**WORK INSTRUCTION:** The expected answer is the set of lines in the data below between the line holding "co_responses : list" and the line holding "Definition quote_path (s", inclusive, written out exactly.

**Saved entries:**
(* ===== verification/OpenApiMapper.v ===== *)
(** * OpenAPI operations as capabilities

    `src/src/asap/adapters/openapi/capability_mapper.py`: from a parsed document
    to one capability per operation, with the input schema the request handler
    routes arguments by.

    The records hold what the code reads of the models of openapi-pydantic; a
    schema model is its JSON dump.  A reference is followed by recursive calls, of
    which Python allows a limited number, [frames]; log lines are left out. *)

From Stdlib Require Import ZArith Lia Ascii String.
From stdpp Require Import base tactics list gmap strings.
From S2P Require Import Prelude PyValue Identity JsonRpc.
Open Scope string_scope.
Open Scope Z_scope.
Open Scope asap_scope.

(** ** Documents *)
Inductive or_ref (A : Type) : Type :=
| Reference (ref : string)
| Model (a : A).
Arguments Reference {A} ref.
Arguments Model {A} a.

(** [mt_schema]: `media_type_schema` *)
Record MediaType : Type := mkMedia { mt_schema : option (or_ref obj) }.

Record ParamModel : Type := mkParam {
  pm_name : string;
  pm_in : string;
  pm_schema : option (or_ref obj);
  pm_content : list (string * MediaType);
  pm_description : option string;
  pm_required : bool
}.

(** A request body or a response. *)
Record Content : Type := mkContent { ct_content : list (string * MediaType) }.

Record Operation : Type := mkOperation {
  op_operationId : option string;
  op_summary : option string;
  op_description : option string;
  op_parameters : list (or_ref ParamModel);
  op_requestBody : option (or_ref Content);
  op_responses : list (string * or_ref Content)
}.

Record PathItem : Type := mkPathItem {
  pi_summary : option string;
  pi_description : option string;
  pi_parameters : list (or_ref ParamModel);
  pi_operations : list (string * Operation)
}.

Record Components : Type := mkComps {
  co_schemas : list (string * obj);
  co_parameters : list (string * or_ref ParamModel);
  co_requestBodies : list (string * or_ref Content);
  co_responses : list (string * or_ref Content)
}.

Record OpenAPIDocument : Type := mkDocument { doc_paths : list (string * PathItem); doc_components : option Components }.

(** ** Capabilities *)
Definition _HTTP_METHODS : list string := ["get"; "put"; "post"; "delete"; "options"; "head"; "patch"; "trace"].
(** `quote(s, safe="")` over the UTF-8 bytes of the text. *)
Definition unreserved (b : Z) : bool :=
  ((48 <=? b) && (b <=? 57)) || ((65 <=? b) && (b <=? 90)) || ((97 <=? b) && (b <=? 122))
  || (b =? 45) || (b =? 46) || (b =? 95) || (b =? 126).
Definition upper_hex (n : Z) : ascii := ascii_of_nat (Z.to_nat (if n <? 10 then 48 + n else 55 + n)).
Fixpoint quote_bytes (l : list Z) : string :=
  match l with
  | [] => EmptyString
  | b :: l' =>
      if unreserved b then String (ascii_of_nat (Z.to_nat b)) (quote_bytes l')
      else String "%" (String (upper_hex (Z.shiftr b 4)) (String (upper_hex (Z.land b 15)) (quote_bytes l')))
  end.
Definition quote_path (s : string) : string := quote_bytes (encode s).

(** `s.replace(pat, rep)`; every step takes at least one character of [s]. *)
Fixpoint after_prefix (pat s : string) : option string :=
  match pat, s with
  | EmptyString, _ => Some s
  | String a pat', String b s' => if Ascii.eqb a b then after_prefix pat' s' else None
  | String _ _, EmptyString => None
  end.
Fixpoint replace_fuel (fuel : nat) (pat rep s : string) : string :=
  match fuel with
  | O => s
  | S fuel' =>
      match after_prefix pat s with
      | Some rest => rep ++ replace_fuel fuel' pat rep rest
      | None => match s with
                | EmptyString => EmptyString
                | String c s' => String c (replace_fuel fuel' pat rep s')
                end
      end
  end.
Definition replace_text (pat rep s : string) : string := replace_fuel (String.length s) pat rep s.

**YOUR SOLUTION:**
  co_responses : list (string * or_ref Content)
}.

Record OpenAPIDocument : Type := mkDocument { doc_paths : list (string * PathItem); doc_components : option Components }.

(** ** Capabilities *)
Definition _HTTP_METHODS : list string := ["get"; "put"; "post"; "delete"; "options"; "head"; "patch"; "trace"].
(** `quote(s, safe="")` over the UTF-8 bytes of the text. *)
Definition unreserved (b : Z) : bool :=
  ((48 <=? b) && (b <=? 57)) || ((65 <=? b) && (b <=? 90)) || ((97 <=? b) && (b <=? 122))
  || (b =? 45) || (b =? 46) || (b =? 95) || (b =? 126).
Definition upper_hex (n : Z) : ascii := ascii_of_nat (Z.to_nat (if n <? 10 then 48 + n else 55 + n)).
Fixpoint quote_bytes (l : list Z) : string :=
  match l with
  | [] => EmptyString
  | b :: l' =>
      if unreserved b then String (ascii_of_nat (Z.to_nat b)) (quote_bytes l')
      else String "%" (String (upper_hex (Z.shiftr b 4)) (String (upper_hex (Z.land b 15)) (quote_bytes l')))
  end.
Definition quote_path (s : string) : string := quote_bytes (encode s).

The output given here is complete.